(Beginning of MATERIAL SUPPLIED)

(* ===== verification/DatasetInputs.v ===== *)
(** Dataset inputs of an assignment: the manifest of an archive
    ([rust/worker/src/dataset_staging.rs], [validate_manifest]), the download
    capability ([dataset_download.rs], [validate_grant]) and the agreement of
    the granted inputs with the job's mounts ([dataset_assignment.rs]).

    The URL parser of [reqwest] and the JSON decoder are parameters: [parse_url]
    delivers the parts of a URL, [from_slice_manifest] the decoded manifest.
    [wall i] is the wall-clock reading, in milliseconds since the epoch, that
    the check of the [i]-th input takes ([None] before the epoch). *)

From S2P Require Import Prelude Strings Protocol Lease Control Uploads Execution Net.
Open Scope N_scope.

(** * Archive manifests *)

Record DatasetFile := {
  df_path : string;
  df_size_bytes : N;
  df_sha256 : string;
}.

Record DatasetManifest := {
  dm_format : string;
  dm_files : list DatasetFile;
}.

Inductive StageError : Type :=
| InvalidManifest | InvalidArchive | InvalidWorkspace | AlreadyPublished | StageIo.

Definition MAX_ARCHIVE_BYTES : N := 67108864.

(** Repeated [Path::parent] of a relative path of normal components, here
    written on its components from the last one: each ancestor directory and
    finally the empty path. *)
Fixpoint ancestors (reversed : list string) : list string :=
  match reversed with
  | [] => []
  | _ :: rest => join_with "/" (rev rest) :: ancestors rest
  end.

Definition bad_file (previous : string) (file : DatasetFile) : bool :=
  let path := df_path file in
  (512 <? str_len path)
  || is_empty_str path
  || str_leb path previous
  || (contains "\" path || contains nul path)
  || existsb is_control (chars (str_bytes path))
  || existsb (fun part => negb (normal_part part)) (split_on "/" path)
  || negb (str_len (df_sha256 file) =? 64)
  || negb (forallb hash_byte (str_bytes (df_sha256 file))).

(** One iteration of the loop, on [previous], [total] and [files]. *)
Definition check_file (state : string * N * list string) (file : DatasetFile)
  : result StageError (string * N * list string) :=
  let '(previous, total, files) := state in
  if bad_file previous file then Err InvalidManifest
  else if existsb (fun dir => bool_decide (dir ∈ files))
            (ancestors (rev (split_on "/" (df_path file))))
  then Err InvalidManifest
  else
    let? total := ok_or (u64_checked_add total (df_size_bytes file)) InvalidManifest in
    if MAX_ARCHIVE_BYTES <? total then Err InvalidManifest
    else Ok (df_path file, total, df_path file :: files).
(** A directory of the workspace, or an input, which is read-only. *)
Definition own_mount (w : PreparedWorkspace) (m : Mount) : Prop :=
  mo_typ m = Some BIND
  /\ ((exists name, name ∈ ["inputs"; "outputs"; "scratch"]%string /\ mo_target m = Some (String "/" name)
         /\ mo_source m = Some (path_join (pw_root w) name)
         /\ (name = "inputs"%string -> default false (mo_read_only m) = true))
      \/ exists i, i ∈ pw_inputs w /\ mo_target m = Some (mt_target i) /\ mo_source m = Some (mt_source i)
         /\ default false (mo_read_only m) = true).

Lemma nothing_set {A : Type} (o : option (list A)) : set_nonempty o = false -> default [] o = [].
Proof. by destruct o as [[|]|]. Qed.

Lemma no_string_set (o : option string) : set_nonempty_str o = false -> default EmptyString o = EmptyString.
Proof. by destruct o as [[|]|]. Qed.

Lemma host_isolated (j : JobSettings) (w : PreparedWorkspace) (h : HostConfig) :
  (0 <= i64_of_u64 (shl20 (jr_memory_mib (js_resources j))))%Z ->
  host_differs h (host_config j w) = false -> isolated h.
Proof.
  intros Hm Hd. unfold host_differs in Hd. rewrite !orb_false_iff, !bool_decide_negb_false in Hd.
  destruct_and! Hd. cbn [host_config hc_network_mode hc_cap_drop hc_security_opt hc_pids_limit hc_init hc_tmpfs
    hc_shm_size hc_log_config] in *.
  split; split_and?; try done; try by apply nothing_set. all: try by apply no_string_set.
  - match goal with H : match hc_ipc_mode h with _ => _ end = false |- _ => revert H end.
    destruct (hc_ipc_mode h) as [v|]; cbn [default]; [|intros _; set_solver]. by rewrite bool_decide_negb_false.
  - eexists. split_and!; [done| |by apply Z.le_min_r|done]. apply Z.min_glb; [by apply Z.quot_pos|done].
  - by eexists.
Qed.

Lemma host_within (j : Job) (w : PreparedWorkspace) (h : HostConfig) :
  validate j = Ok tt -> host_differs h (host_config (job_spec j) w) = false ->
  within_reservation (js_resources (job_spec j)) h.
Proof.
  intros Hv Hd. destruct (cpu_quota_exact _ (validate_cpu _ Hv)) as (Hq & Hq1 & Hq2 & Hp).
  unfold host_differs in Hd. rewrite !orb_false_iff, !bool_decide_negb_false in Hd. destruct_and! Hd.
  cbn [host_config hc_memory hc_memory_swap hc_cpu_quota hc_cpu_period] in *. split.
  - split; [|congruence]. match goal with H : hc_memory h = _ |- _ => rewrite H end.
    pose proof (validate_resources _ Hv) as [Hmem _].
    by rewrite shl20_small, i64_of_u64_small by (unfold I64_MAX; lia).
  - eexists _, _. split_and!; [done..| |]; rewrite !i64_of_u64_small by done; lia.
Qed.

Lemma config_runs (identity : AttemptAuthority) (x : ExecutionSpec) (w : PreparedWorkspace)
  (b : ContainerCreateBody) (c : ContainerConfig) (env : list string) :
  build identity x w = Ok b -> config_differs c (cb_config b) env = false ->
  (forall k v, default ∅ (cc_labels (cb_config b)) !! k = Some v -> default ∅ (cc_labels c) !! k = Some v) ->
  runs_the_job identity x w c env.
Proof.
  intros Hb Hd Hl. unfold build in Hb. guards. subst b. unfold config_differs in Hd. cbn [cb_config cc_user cc_entrypoint
    cc_cmd cc_working_dir cc_env cc_healthcheck cc_labels default] in Hd, Hl.
  rewrite !orb_false_iff, !bool_decide_negb_false in Hd. destruct_and! Hd. split; [done|done|done|].
  match goal with H : existsb _ (id (container_env _ _)) = false |- _ => rename H into Hex end.
  intros k v Hk. apply (existsb_false _ _ (env_entry k v)) in Hex; [by rewrite bool_decide_negb_false in Hex|].
  unfold container_env. apply list_elem_of_fmap. exists (k, v). split; [done|]. apply elem_of_app.
  destruct Hk as [Hk|Hk]; [left; by apply sorted_entries_elem|by right].
Qed.

Lemma own_mounts (w : PreparedWorkspace) (m e : Mount) :
  e ∈ container_mounts w -> same_mount m e = true -> own_mount w m.
Proof.
  intros He (Ht & Hs & Hy & Hro)%same_mount_spec. unfold own_mount. rewrite Ht, Hs, Hy, Hro.
  unfold container_mounts in He. apply elem_of_app in He as [He|He]; apply list_elem_of_fmap in He as (y & -> & Hy').
  - split; [done|left]. exists y. split_and!; try done. intros ->. done.
  - split; [done|right]. by exists y.
Qed.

(End of MATERIAL SUPPLIED)

= ASSIGNED TASK =
Within the records above, each line containing "else" is to be returned.

= RESPONSE AREA =
  else if existsb (fun dir => bool_decide (dir ∈ files))
  else
    else Ok (df_path file, total, df_path file :: files).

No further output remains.